Gerontologist Aubrey de Grey has spoken at TED previously, and presented this year at TED University, a preconference event that focuses on short, practical talks. He gives this talk, called “Not the TED Commandments, or How to Be a Successful Heretic” to the BIL stage. de Grey is a phenomenally successful heretic - he’s the [cofounder of the Methuselah Foundation], and he’s been systematically challenging thinking about life extension for the past dozen years.

The set of thoughts on successful organized heresy - otherwise known as bringing about radical, lasting change in a community - is a good insight into the DNA of the Methuselah Foundation. The Foundation might be viewed as an organized heresy in the making that aims to reform gerontology into a goal-oriented community working to repair aging.
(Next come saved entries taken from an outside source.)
Lemma xor5 a b c d e a' b' c' d' e' :
  (∀ f : Z → bool, xorb (xorb (xorb (xorb (f a) (f b)) (f c)) (f d)) (f e) =
     xorb (xorb (xorb (xorb (f a') (f b')) (f c')) (f d')) (f e')) →
  a ⊕ b ⊕ c ⊕ d ⊕ e = a' ⊕ b' ⊕ c' ⊕ d' ⊕ e'.
Proof.
  intros H. apply Z.bits_inj'. intros n _. rewrite !Z.lxor_spec.
  exact (H (λ z, Z.testbit z n)).
Qed.

(** The column parities of a permuted layout are those of the standard. *)
Ltac solve_parity :=
  apply xor5; let f := fresh in intros f;
  repeat match goal with |- context [f ?a] => destruct (f a) end; reflexivity.

(** [column a .. e] brings the sum [a + .. + e] of a column, which the code takes
    in the order of its layout, to the order of the standard. *)
Ltac column a b c d e a' b' c' d' e' :=
  replace (a ⊕ b ⊕ c ⊕ d ⊕ e) with (a' ⊕ b' ⊕ c' ⊕ d' ⊕ e') by solve_parity.

Ltac expose_round :=
  cbv -[Z.lxor Z.ldiff Z.lor shl64 Z.shiftr].

Lemma relayout0 s : relayout layout0 s = s.
Proof. destruct s. reflexivity. Qed.

Lemma round1_spec k s : round1 k s = relayout layout1 (Spec.step k s).
Proof. destruct s. expose_round. reflexivity. Qed.

Lemma round2_spec k s : round2 k (relayout layout1 s) = relayout layout2 (Spec.step k s).
Proof.
  destruct s. expose_round.
  column a0 a15 a5 a20 a10 a0 a5 a10 a15 a20.
  column a11 a1 a16 a6 a21 a1 a6 a11 a16 a21.
  column a22 a12 a2 a17 a7 a2 a7 a12 a17 a22.
  column a8 a23 a13 a3 a18 a3 a8 a13 a18 a23.
  column a19 a9 a24 a14 a4 a4 a9 a14 a19 a24.
  reflexivity.
Qed.

Lemma round3_spec k s : round3 k (relayout layout2 s) = relayout layout3 (Spec.step k s).
Proof.
  destruct s. expose_round.
  column a0 a20 a15 a10 a5 a0 a5 a10 a15 a20.
  column a16 a11 a6 a1 a21 a1 a6 a11 a16 a21.
  column a7 a2 a22 a17 a12 a2 a7 a12 a17 a22.
  column a23 a18 a13 a8 a3 a3 a8 a13 a18 a23.
  column a14 a9 a4 a24 a19 a4 a9 a14 a19 a24.
  reflexivity.
Qed.

Lemma round4_spec k s : round4 k (relayout layout3 s) = Spec.step k s.
Proof.
  destruct s. expose_round.
  column a0 a10 a20 a5 a15 a0 a5 a10 a15 a20.
  column a6 a16 a1 a11 a21 a1 a6 a11 a16 a21.
  column a12 a22 a7 a17 a2 a2 a7 a12 a17 a22.
  column a18 a3 a13 a23 a8 a3 a8 a13 a18 a23.
  column a24 a9 a19 a4 a14 a4 a9 a14 a19 a24.
  reflexivity.
Qed.

Lemma four_rounds_spec k1 k2 k3 k4 s :
  round4 k4 (round3 k3 (round2 k2 (round1 k1 s))) = Spec.keccak_f [k1; k2; k3; k4] s.
Proof. rewrite round1_spec, round2_spec, round3_spec, round4_spec. reflexivity. Qed.

(** C35: the in-place permutation of [keccakf.go] (six iterations of four unrolled
    rounds, each round leaving the lanes in another layout) is the Keccak-f[1600]
    permutation of the standard: theta, rho, pi, chi and iota, 24 times. *)
Theorem keccakF1600_spec a : keccakF1600 a = Spec.keccak_f rc a.
Proof.
  unfold keccakF1600. cbn [keccakF1600_loop Nat.add]. rewrite !four_rounds_spec. reflexivity.
Qed.

(** ** The sponge *)

Inductive spongeDirection : Type := spongeAbsorbing | spongeSqueezing.

Record state : Type := State {
  st_a : bytes;       (** main state, 200 bytes *)
  st_n : nat;         (** a[n:rate] is the buffer *)
  st_rate : nat;
  st_dsbyte : byte;   (** domain separation bits and first padding bit *)
  st_outputLen : nat;
  st_state : spongeDirection
}.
It's also good advice for anyone seeking to build an organization around a vision that manages to Get Stuff Done.

1. Be right (diligence before oratory). He quotes Sean Carroll: "Being a heretic is hard work". It’s not enough to disagree with mainstream thinking - you actually have to be correct. "Galileo was a heretic, but understood the reigning orthodoxy at the time better than anyone else." Very few people work that hard: "Many casual heretics can’t be bothered."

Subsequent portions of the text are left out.